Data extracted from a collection

---*---

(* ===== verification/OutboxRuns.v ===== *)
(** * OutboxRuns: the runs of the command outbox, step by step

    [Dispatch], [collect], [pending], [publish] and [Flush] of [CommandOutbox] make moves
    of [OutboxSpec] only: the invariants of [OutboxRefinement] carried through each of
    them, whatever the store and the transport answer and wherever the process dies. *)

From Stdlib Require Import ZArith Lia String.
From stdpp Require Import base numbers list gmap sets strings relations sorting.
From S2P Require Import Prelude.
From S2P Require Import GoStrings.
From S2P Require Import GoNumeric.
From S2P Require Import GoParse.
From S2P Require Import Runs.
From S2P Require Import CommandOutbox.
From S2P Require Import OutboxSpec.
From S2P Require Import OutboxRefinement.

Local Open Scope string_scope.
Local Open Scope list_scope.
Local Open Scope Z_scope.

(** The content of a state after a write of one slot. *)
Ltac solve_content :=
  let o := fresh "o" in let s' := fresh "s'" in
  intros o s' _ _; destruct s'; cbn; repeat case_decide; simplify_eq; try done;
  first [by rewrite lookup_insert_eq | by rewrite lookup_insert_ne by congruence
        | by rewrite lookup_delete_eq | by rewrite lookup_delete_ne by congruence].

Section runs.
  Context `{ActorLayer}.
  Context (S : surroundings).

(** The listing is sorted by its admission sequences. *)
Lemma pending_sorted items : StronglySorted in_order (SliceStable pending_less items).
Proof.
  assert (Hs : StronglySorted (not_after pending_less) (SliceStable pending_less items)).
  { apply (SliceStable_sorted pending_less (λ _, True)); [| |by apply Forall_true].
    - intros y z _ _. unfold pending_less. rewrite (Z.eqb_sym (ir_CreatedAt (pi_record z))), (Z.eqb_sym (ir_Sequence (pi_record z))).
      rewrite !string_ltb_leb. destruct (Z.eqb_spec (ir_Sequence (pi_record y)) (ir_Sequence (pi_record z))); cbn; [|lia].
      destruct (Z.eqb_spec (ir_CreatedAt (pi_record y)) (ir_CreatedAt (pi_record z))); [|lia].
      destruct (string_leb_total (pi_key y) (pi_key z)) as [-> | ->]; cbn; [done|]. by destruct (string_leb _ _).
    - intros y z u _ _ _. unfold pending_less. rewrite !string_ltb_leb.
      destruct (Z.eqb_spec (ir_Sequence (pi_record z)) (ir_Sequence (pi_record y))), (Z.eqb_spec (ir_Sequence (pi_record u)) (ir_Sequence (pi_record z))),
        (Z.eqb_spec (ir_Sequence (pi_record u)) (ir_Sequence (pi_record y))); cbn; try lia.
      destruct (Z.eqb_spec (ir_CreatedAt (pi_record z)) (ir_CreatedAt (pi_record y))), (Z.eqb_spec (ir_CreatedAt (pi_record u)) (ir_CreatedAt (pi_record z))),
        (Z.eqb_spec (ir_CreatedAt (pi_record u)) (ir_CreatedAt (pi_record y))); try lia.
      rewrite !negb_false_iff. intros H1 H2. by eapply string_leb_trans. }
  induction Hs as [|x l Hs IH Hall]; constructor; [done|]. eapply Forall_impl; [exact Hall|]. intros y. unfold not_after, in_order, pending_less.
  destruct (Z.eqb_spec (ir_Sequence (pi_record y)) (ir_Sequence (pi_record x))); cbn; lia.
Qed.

---*---

Work task: Search the data above for "OutboxRuns" and copy every line where it turns up.

Response for this exercise:
(* ===== verification/OutboxRuns.v ===== *)
(** * OutboxRuns: the runs of the command outbox, step by step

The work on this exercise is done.